Aim of the exercise ::
Copy each line of the records below, from the first through the one that contains "intros Hs E Hlt Hfd", exactly as written.

───── Input data

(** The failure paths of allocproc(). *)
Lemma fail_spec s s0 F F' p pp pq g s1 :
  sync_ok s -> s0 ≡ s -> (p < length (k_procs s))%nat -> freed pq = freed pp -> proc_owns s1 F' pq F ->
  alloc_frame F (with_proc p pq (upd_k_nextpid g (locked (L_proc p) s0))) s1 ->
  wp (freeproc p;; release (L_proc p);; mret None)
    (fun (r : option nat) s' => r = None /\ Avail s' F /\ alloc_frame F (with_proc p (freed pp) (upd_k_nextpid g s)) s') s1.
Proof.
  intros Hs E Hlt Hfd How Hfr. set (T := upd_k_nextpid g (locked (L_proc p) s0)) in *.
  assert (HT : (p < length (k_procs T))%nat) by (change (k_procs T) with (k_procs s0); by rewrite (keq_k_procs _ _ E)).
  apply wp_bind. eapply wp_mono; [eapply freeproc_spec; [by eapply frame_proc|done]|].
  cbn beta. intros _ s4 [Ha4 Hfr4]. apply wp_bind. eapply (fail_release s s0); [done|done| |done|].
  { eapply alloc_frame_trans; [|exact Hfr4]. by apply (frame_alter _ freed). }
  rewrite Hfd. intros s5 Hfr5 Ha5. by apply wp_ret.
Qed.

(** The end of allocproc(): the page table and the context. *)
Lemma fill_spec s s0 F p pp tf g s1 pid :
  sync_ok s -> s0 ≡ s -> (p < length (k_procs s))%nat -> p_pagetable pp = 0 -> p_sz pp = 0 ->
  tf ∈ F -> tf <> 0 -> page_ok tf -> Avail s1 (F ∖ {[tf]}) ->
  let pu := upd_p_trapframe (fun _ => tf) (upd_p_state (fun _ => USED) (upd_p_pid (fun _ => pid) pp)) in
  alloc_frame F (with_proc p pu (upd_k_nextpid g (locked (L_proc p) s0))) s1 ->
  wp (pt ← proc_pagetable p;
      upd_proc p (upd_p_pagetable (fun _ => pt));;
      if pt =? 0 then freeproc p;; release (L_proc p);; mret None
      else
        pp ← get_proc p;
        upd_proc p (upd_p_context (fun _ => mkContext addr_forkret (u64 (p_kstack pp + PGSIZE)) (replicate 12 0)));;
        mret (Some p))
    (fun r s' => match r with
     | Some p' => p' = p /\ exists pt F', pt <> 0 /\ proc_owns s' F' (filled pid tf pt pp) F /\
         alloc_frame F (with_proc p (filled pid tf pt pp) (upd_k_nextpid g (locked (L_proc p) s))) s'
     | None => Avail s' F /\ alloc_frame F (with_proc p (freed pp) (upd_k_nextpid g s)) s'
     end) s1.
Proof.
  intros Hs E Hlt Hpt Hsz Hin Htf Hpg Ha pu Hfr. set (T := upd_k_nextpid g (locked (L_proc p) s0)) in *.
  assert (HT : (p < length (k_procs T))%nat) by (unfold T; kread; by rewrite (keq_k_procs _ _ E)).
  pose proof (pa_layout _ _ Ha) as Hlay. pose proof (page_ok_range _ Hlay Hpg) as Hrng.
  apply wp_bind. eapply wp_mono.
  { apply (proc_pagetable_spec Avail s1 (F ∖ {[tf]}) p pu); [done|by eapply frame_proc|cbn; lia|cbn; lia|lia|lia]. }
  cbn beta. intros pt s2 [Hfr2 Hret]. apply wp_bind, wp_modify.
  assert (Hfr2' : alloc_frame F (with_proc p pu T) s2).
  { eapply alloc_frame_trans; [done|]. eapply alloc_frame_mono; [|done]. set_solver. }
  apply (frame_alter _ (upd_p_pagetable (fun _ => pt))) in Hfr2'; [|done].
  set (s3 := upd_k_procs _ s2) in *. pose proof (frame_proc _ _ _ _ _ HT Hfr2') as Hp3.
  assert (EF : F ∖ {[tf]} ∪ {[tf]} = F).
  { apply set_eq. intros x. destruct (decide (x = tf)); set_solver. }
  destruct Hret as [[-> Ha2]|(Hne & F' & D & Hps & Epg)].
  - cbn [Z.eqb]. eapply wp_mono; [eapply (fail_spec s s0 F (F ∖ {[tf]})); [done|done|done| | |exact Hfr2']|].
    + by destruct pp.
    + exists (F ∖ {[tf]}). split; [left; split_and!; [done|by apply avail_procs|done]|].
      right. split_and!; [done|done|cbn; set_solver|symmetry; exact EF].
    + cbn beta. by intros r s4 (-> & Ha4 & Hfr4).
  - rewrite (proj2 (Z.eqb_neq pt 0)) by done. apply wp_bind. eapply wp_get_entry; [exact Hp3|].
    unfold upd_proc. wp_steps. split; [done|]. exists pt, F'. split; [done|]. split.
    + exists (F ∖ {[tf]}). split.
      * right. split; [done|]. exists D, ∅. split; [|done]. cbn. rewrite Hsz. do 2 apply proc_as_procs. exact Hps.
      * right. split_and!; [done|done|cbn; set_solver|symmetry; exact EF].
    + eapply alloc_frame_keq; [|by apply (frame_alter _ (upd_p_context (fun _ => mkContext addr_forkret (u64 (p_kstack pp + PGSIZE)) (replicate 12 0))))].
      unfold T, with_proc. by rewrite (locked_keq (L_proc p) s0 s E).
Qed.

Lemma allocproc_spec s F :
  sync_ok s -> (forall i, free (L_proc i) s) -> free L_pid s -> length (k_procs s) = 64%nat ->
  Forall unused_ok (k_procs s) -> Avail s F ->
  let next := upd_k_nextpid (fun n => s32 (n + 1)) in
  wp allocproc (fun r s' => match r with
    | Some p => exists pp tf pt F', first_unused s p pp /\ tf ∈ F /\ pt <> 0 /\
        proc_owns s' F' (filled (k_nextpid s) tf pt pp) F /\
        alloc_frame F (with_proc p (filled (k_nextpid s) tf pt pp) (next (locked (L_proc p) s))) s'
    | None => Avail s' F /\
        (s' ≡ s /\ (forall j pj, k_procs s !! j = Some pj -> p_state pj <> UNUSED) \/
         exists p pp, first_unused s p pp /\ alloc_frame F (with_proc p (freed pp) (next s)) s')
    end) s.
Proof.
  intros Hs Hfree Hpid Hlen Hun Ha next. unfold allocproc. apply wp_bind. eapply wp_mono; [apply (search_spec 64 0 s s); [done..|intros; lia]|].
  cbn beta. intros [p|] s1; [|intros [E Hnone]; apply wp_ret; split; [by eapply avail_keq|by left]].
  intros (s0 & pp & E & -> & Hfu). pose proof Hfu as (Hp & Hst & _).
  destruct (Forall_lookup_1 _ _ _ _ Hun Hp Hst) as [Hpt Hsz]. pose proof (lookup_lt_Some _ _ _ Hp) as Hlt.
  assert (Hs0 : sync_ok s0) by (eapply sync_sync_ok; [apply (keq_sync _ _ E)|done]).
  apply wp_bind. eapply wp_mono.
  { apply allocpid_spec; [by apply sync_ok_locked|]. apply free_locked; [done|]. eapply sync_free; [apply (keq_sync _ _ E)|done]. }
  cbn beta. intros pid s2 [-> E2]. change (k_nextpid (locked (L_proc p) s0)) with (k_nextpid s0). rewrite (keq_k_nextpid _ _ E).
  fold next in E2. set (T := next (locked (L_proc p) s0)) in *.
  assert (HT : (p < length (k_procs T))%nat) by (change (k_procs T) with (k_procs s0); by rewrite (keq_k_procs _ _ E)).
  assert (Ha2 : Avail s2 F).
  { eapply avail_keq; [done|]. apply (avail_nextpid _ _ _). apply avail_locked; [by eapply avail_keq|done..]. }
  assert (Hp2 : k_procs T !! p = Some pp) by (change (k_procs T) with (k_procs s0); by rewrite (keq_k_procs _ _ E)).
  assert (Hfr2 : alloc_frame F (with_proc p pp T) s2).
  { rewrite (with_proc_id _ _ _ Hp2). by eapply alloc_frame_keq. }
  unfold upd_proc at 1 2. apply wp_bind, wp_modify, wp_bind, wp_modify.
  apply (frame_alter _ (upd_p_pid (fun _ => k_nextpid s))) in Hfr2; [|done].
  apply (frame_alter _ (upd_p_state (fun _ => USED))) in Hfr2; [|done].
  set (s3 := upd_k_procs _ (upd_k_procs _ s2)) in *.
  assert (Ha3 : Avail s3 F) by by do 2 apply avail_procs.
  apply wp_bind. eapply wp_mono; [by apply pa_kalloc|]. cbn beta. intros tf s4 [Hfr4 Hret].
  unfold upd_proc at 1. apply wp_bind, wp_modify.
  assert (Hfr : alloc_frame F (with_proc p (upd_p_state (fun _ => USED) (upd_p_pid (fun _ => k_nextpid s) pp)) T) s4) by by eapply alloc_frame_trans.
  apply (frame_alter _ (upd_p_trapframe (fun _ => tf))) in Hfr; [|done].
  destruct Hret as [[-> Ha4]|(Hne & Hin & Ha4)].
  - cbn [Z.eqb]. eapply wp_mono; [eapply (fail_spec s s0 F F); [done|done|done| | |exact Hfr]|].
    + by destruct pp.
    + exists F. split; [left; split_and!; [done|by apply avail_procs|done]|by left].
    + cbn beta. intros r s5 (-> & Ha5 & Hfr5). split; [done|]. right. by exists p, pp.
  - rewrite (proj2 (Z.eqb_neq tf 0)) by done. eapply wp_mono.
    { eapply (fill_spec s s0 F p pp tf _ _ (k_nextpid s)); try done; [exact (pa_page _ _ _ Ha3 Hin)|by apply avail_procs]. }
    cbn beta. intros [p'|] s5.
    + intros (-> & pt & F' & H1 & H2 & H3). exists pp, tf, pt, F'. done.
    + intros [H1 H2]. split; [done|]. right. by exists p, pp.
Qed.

──────────

Response area ::
(** The failure paths of allocproc(). *)
Lemma fail_spec s s0 F F' p pp pq g s1 :
  sync_ok s -> s0 ≡ s -> (p < length (k_procs s))%nat -> freed pq = freed pp -> proc_owns s1 F' pq F ->
  alloc_frame F (with_proc p pq (upd_k_nextpid g (locked (L_proc p) s0))) s1 ->
  wp (freeproc p;; release (L_proc p);; mret None)
    (fun (r : option nat) s' => r = None /\ Avail s' F /\ alloc_frame F (with_proc p (freed pp) (upd_k_nextpid g s)) s') s1.
Proof.
  intros Hs E Hlt Hfd How Hfr. set (T := upd_k_nextpid g (locked (L_proc p) s0)) in *.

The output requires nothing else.